The Ice Age was not one simple period, and it is still difficult to fit together the history we read in different places, and in particular to correlate the gravels of the south of England with the boulder clays of the glaciated area. There were certainly breaks in the period, during which the climate became much milder, or even warm; and these were long enough for southern species of animals and plants to migrate northward, and occupy the lands where an arctic climate had prevailed. There were moreover considerable variations in the relative level of land and sea. So that we have a very complex history, which is gradually coming into clearer light.
That the gravels of the south of England belong largely to the age of ice, is shown by remains of the mammoth contained in many. These, however, are found in later gravels than those we have considered so far, gravels laid down after the land had been cut down to much lower levels. These lower gravels are known as Valley gravels, because they lie along the course of existing valleys, the Plateau gravels having been laid down before the present valleys came into existence.
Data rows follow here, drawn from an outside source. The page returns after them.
(** A teardown ends. *)
Lemma terminating_proceeds why w : phase (supervisor sl) = PTerminating why w -> can_proceed s.
Proof.
  intros Hph.
  assert (torn_down w s = true -> can_proceed s) as Hdown.
  { intros Ht. apply (proceeds_intro (SJoined i 0)); [done|]. simpl. rewrite supervisor_of. simpl.
    rewrite Hph, Ht. apply pool_event_enabled. by eapply terminated_enabled. }
  destruct (task_tx w) as [n|] eqn:Htx; [|apply Hdown; unfold torn_down; by rewrite Htx].
  destruct (owned_thread reqs s n Hgood) as [|(t & Ht & _ & Hrest)]; [|done|].
  { unfold owned. rewrite !elem_of_app. right. right. apply list_elem_of_bind. exists sl.
    split; [|by eapply list_elem_of_lookup_2]. unfold slot_names, slot_dying, dying_names. rewrite Hph, Htx.
    apply elem_of_app. right. by left. }
  destruct (tx_gone t) eqn:Hopen.
  - destruct Hrest as [Hgone|(_ & Ho & _)]; [|congruence].
    apply Hdown. unfold torn_down. rewrite Htx, Ht, Hopen, Hgone. simpl. apply orb_true_r.
  - apply (proceeds_intro (STerminate i)); [done|]. simpl. rewrite supervisor_of. simpl. rewrite Hph, Htx. simpl.
    by apply (close_enabled n t).
Qed.

Lemma exec_proceeds req c o :
  phase (supervisor sl) = PExec req -> exec s !! i = Some c -> exec_outcome c o s = true -> o <> Elapsed ->
  can_proceed s.
Proof.
  intros Hph Hc Ho Hne. apply (proceeds_intro (SExec i o)); [by destruct o|]. simpl. rewrite Hc, Ho.
  destruct (pool_event_enabled (EvSlot i (EvExec o)) s) as [s' ->]; [|by eexists]. by eapply exec_enabled.
Qed.

(** The worker of a slot can be sent to, unless it is busy or has ended. *)
Lemma send_proceeds req :
  phase (supervisor sl) = PExec req -> exec s !! i = Some CallNone -> can_proceed s.
Proof.
  intros Hph Hc.
  assert (is_Some (step (SSend i None) s) -> can_proceed s) as Hsend by (by apply proceeds_intro).
  simpl in Hsend. rewrite supervisor_of, Hc, Hph in Hsend.
  destruct (worker (supervisor sl) ≫= task_tx) as [n|] eqn:Htx; [|apply Hsend; by eexists].
  assert (n ∈ serving s) as Hn.
  { apply elem_of_app. right. apply list_elem_of_bind. exists sl.
    split; [|by eapply list_elem_of_lookup_2]. unfold slot_held, held_names. rewrite Hph, Htx. by left. }
  destruct (ow_open _ _ (sg_own _ _ Hgood) n Hn) as (t0 & Ht0 & Hopen).
  destruct (owned_thread reqs s n Hgood) as [|(t & Ht & _ & Hrest)]; [by apply owned_serving|done|].
  assert (t0 = t) as -> by congruence. apply Hsend. rewrite Ht. simpl.
  destruct Hrest as [Hgone|(Hloop & _ & sw & Hs & Hq)]; [rewrite Hgone; by eexists|].
  rewrite Hloop. unfold thread_step. rewrite Hloop, Hs, Hopen, Hq. rewrite decide_True; [by eexists|].
  simpl. unfold task_capacity. lia.
Qed.

(** A call ends: its completion is there, or its worker is at work on it. *)
Lemma executing_proceeds req : phase (supervisor sl) = PExec req -> can_proceed s.
Proof.
  intros Hph. destruct (lookup_lt_is_Some_2 (exec s) i) as [c Hc].
  { rewrite (ow_exec _ _ (sg_own _ _ Hgood)). apply slot_in_range. }
  destruct c as [|n did|]; [by eapply send_proceeds| |by eapply (exec_proceeds req _ (Completed (Err "")))].
  destruct (sy_calls _ _ _ (sg_inv _ _ Hgood) i _ Hc) as (sup & req' & t & room & _ & _ & Ht & Hin).
  pose proof (sg_live _ _ Hgood n t Ht) as Hlive.
  destruct (sy_threads _ _ _ (sg_inv _ _ Hgood) n t Ht) as [Hinv _].
  pose proof (li_tasks _ Hlive) as Hd. rewrite Forall_forall in Hd. destruct (Hd _ Hin) as [d Hdone].
  simpl in Hdone. assert (forall o, exec_outcome (CallSent n did) o s = true -> o <> Elapsed -> can_proceed s) as Hend
    by (intros o; by apply (exec_proceeds req)).
  simpl in Hend. rewrite Ht, Hdone in Hend.
  destruct d; [|by apply (Hend (Completed (Ok tt)))|by apply (Hend (Completed (Err "")))].
  destruct (thread_progress php t Hinv) as [Hpc|[Hidle|(ev & t' & Hev & Hs)]].
  - exfalso. by apply (rest_settled php t Hinv Hlive (or_introl Hpc) did).
  - exfalso. by apply (rest_settled php t Hinv Hlive (or_intror Hidle) did).
  - apply (thread_proceeds n t ev); [done..|by eexists].
Qed.
End slot.

(** While a request is in flight, the system goes on. *)
Lemma busy_proceeds reqs s : sys_good reqs s -> in_flight (pool s) <> [] -> can_proceed s.
Proof.
  intros Hgood Hbusy.
  destruct (pool_progress_with config Hcount (pool s) (Err "") Elapsed (sg_pool _ _ Hgood) Hbusy)
    as (ev & p' & Hstep & Hown & _).
  destruct (own_event ev) eqn:Ho.
  { apply (proceeds_intro (SPool ev)); [by destruct ev|]. simpl. rewrite Ho.
    apply pool_event_enabled. by eexists. }
  destruct ev as [req| | | | |i ev| |k|]; try done.
  apply slot_event_Some in Hstep as (sl & sup' & Hi & Hs & _). unfold sup_step in Hs.
  destruct ev; try done; simpl in Hs; destruct (phase (supervisor sl)) as [| | |[]| | | | | | | |] eqn:Hph;
    try done; [by eapply booting_proceeds|by eapply executing_proceeds..|by eapply terminating_proceeds|
               by eapply booting_proceeds].
Qed.

(** * Executions *)

(** What a scheduler may do from some point on, without new callers and reloads:
    it takes any step, timeouts and deaths of workers included, and it pauses only
    when nothing proceeds. *)
Record execution (st : nat -> System) (ev : nat -> option SysEvent) : Prop := {
  ex_step : forall n e, ev n = Some e -> quiet e = true /\ step e (st n) = Some (st (S n));
  ex_pause : forall n, ev n = None -> st (S n) = st n /\ ~ can_proceed (st n);
}.

Lemma requests_quiet k es e : quiet e = true -> requests k (es ++ [e]) = requests k es.
Proof.
  intros He. revert k; induction es as [|e' es IH]; intros k; [by destruct e|].
  destruct e'; simpl; by rewrite IH.
Qed.

Section execution.
Context (evs : list SysEvent) (now : Z) (st : nat -> System) (ev : nat -> option SysEvent).
Context (Hstart : run step evs (sys_init config now) = Some (st 0)) (Hexec : execution st ev).

(** Every state of an execution is reached by a run with the same requests. *)
Lemma execution_reached n :
  exists es, run step es (sys_init config now) = Some (st n)
    /\ length es <= length evs + n /\ requests 0 es = requests 0 evs
    /\ (existsb spawn_panics evs = false -> (forall m e, ev m = Some e -> spawn_panics e = false) ->
        existsb spawn_panics es = false).
Proof.
  induction n as [|n (es & Hrun & Hlen & Hreq & Hno)]; [exists evs; split_and!; [done|lia|done|done]|].
  destruct (ev n) as [e|] eqn:He.
  - destruct (ex_step _ _ Hexec n e He) as [Hq Hs]. exists (es ++ [e]). split_and!.
    + rewrite run_app, Hrun. cbn [run]. by rewrite Hs.
    + rewrite length_app. simpl. lia.
    + by rewrite requests_quiet.
    + intros H1 H2. rewrite existsb_app, (Hno H1 H2). simpl. by rewrite (H2 n e He).
  - destruct (ex_pause _ _ Hexec n He) as [-> _]. exists es. split_and!; [done|lia|done|done].
Qed.

Lemma execution_good n : exists reqs, sys_good reqs (st n).
Proof.
  destruct (execution_reached n) as (es & Hrun & _). eapply sys_run_good; [apply (sys_init_good now)|done].
Qed.

Lemma execution_drains k :
  (forall n e, k <= n -> ev n = Some e -> failed_boot (st n) e = false) ->
  exists n, in_flight (pool (st n)) = [].
Proof.
  intros Hboots.
  assert (forall s, Acc sys_inner s -> forall n, k <= n -> st n = s -> exists m, in_flight (pool (st m)) = []) as Hacc.
  { intros s Hacc. induction Hacc as [s _ IH]. intros n Hn <-.
    destruct (execution_good n) as (reqs & Hg).
    destruct (decide (length (in_flight (pool (st n))) = 0)) as [Hz%nil_length_inv|Hbusy]; [by exists n|].
    destruct (ev n) as [e|] eqn:He.
    - destruct (ex_step _ _ Hexec n e He) as [Hq Hs]. apply (IH (st (S n))) with (n := S n); [|lia|done].
      exists e. split_and!; [done|by apply Hboots|done].
    - destruct (ex_pause _ _ Hexec n He) as [_ []]. apply (busy_proceeds reqs); [done|].
      by intros Hnil; rewrite Hnil in Hbusy. }
  destruct (execution_good k) as (reqs & Hg). apply (Hacc (st k)) with (n := k); [|done..].
  apply sys_inner_acc; [done|by eapply sg_pool].
Qed.

Lemma execution_done :
  (exists k, forall n e, k <= n -> ev n = Some e -> failed_boot (st n) e = false) ->
  exists n, in_flight (pool (st n)) = []
    /\ finished (pool (st n)) ++ dropped (pool (st n)) ++ cancelled (pool (st n)) ≡ₚ requests 0 evs
    /\ ((Z.of_nat (length evs + n) <= u64_max)%Z -> existsb spawn_panics evs = false ->
        (forall m e, ev m = Some e -> spawn_panics e = false) -> dropped (pool (st n)) = []).
Proof.
  intros [k Hboots]. destruct (execution_drains k Hboots) as [n Hn].
  destruct (execution_reached n) as (es & Hrun & Hlen & Hreq & Hno).
  exists n. split_and!; [done| |].
  - destruct (sys_run_inv config php es [] _ _ Hphp (sys_init_inv config php now) Hrun) as [Hacc _ _ _ _].
    unfold accounted in Hacc. rewrite Hn, <- Hreq in *. exact Hacc.
  - intros Hle H1 H2. eapply (sys_run_alive config php es now); [done|lia|by apply Hno|done].
Qed.
End execution.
Teeth of the mammoth are found in the Thames valley, and on the shores of Southampton Water, in gravels about 50 to 70 feet above sea level, and have been found also in the Isle of Wight at Freshwater Gate, at the top of the cliffs near Brook, and in other places. The gravels near Brook with the clays on which they rest have been contorted, and the gravel forced into pockets in the clay, in a manner that suggests the action of grounding ice ploughing into the soil.